For the listing that follows, give again exactly the lines from the one with "all_modes FIX_AUTO st.1.1.1 /\" to the one with "assert (Hall : train_trace", including both.
....
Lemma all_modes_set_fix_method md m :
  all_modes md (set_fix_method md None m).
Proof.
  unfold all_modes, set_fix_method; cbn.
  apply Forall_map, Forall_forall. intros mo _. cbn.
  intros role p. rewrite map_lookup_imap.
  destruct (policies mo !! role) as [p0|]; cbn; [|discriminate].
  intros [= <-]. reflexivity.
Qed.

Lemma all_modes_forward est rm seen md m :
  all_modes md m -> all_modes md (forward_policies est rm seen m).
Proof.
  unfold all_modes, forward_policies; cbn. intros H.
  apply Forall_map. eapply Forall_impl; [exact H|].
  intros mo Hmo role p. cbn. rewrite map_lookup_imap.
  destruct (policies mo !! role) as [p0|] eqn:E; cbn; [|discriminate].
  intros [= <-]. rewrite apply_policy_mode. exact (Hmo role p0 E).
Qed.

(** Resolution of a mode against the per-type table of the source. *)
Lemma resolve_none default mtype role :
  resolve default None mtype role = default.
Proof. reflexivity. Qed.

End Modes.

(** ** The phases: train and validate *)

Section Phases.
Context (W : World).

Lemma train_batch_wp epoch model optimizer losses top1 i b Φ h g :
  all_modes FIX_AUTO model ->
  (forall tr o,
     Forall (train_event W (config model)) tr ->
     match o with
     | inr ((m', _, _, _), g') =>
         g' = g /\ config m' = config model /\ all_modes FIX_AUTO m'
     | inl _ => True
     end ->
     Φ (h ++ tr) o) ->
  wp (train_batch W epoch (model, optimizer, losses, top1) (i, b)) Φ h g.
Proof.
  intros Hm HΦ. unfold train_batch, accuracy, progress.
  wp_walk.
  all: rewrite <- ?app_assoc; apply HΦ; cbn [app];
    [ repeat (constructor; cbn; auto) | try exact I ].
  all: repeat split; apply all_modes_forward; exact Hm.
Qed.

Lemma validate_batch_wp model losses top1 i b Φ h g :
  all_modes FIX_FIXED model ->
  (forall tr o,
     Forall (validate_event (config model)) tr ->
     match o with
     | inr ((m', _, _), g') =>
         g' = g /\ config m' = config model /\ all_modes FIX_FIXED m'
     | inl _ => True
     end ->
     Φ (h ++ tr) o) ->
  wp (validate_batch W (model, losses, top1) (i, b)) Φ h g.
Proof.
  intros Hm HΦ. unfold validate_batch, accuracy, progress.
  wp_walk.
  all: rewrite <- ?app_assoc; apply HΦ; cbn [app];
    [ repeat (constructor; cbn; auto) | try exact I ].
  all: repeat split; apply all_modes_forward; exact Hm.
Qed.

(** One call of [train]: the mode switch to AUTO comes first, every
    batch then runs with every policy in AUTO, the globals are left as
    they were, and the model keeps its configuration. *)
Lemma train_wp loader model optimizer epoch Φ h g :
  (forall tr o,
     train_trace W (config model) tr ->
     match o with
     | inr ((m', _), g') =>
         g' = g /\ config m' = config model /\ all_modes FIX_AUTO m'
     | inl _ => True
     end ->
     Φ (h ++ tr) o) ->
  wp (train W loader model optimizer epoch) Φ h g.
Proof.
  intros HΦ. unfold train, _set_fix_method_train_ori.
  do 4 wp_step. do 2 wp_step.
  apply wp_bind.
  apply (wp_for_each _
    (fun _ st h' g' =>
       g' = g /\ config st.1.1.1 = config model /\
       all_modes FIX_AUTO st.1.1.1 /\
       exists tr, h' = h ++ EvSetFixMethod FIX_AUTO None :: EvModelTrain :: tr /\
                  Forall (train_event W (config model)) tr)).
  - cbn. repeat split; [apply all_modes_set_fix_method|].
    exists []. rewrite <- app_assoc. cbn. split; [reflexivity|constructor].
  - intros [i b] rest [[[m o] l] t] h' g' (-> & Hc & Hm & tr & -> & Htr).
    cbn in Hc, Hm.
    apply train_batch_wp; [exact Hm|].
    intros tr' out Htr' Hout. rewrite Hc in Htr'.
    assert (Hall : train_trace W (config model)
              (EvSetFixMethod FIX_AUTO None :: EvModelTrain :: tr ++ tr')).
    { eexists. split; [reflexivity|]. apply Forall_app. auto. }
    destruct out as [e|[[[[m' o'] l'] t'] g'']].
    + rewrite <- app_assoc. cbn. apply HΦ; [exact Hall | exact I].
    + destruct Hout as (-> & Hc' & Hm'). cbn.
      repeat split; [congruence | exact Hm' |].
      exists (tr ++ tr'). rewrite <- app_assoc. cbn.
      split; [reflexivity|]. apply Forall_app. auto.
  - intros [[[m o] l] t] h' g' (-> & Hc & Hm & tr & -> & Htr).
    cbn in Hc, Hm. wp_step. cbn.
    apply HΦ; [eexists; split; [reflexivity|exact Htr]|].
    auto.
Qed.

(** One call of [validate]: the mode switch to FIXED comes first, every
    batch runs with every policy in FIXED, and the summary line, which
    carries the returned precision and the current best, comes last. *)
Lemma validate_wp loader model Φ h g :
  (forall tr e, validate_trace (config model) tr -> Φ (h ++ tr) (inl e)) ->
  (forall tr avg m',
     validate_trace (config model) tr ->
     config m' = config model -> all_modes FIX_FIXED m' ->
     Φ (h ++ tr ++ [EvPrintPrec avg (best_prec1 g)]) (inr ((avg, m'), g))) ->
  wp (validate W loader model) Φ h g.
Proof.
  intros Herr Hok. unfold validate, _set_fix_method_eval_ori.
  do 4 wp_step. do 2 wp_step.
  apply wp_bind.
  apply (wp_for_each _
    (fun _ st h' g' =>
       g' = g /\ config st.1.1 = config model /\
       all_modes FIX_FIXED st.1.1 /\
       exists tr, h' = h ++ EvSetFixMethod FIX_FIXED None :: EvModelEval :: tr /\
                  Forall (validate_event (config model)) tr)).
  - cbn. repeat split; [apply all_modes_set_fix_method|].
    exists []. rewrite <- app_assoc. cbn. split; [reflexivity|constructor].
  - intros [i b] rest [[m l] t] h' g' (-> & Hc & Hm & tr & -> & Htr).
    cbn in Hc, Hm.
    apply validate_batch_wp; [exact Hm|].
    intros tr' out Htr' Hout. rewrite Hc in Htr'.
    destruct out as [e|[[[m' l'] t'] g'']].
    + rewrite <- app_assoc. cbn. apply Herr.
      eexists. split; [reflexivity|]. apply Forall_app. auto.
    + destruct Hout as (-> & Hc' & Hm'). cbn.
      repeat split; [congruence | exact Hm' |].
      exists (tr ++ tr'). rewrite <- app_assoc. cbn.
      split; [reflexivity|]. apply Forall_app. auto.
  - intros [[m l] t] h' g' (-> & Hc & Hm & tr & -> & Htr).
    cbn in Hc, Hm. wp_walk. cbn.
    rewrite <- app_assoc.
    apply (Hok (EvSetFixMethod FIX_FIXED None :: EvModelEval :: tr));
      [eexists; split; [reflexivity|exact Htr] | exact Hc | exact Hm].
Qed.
....
TASK SOLUTION:
       all_modes FIX_AUTO st.1.1.1 /\
       exists tr, h' = h ++ EvSetFixMethod FIX_AUTO None :: EvModelTrain :: tr /\
                  Forall (train_event W (config model)) tr)).
  - cbn. repeat split; [apply all_modes_set_fix_method|].
    exists []. rewrite <- app_assoc. cbn. split; [reflexivity|constructor].
  - intros [i b] rest [[[m o] l] t] h' g' (-> & Hc & Hm & tr & -> & Htr).
    cbn in Hc, Hm.
    apply train_batch_wp; [exact Hm|].
    intros tr' out Htr' Hout. rewrite Hc in Htr'.
    assert (Hall : train_trace W (config model)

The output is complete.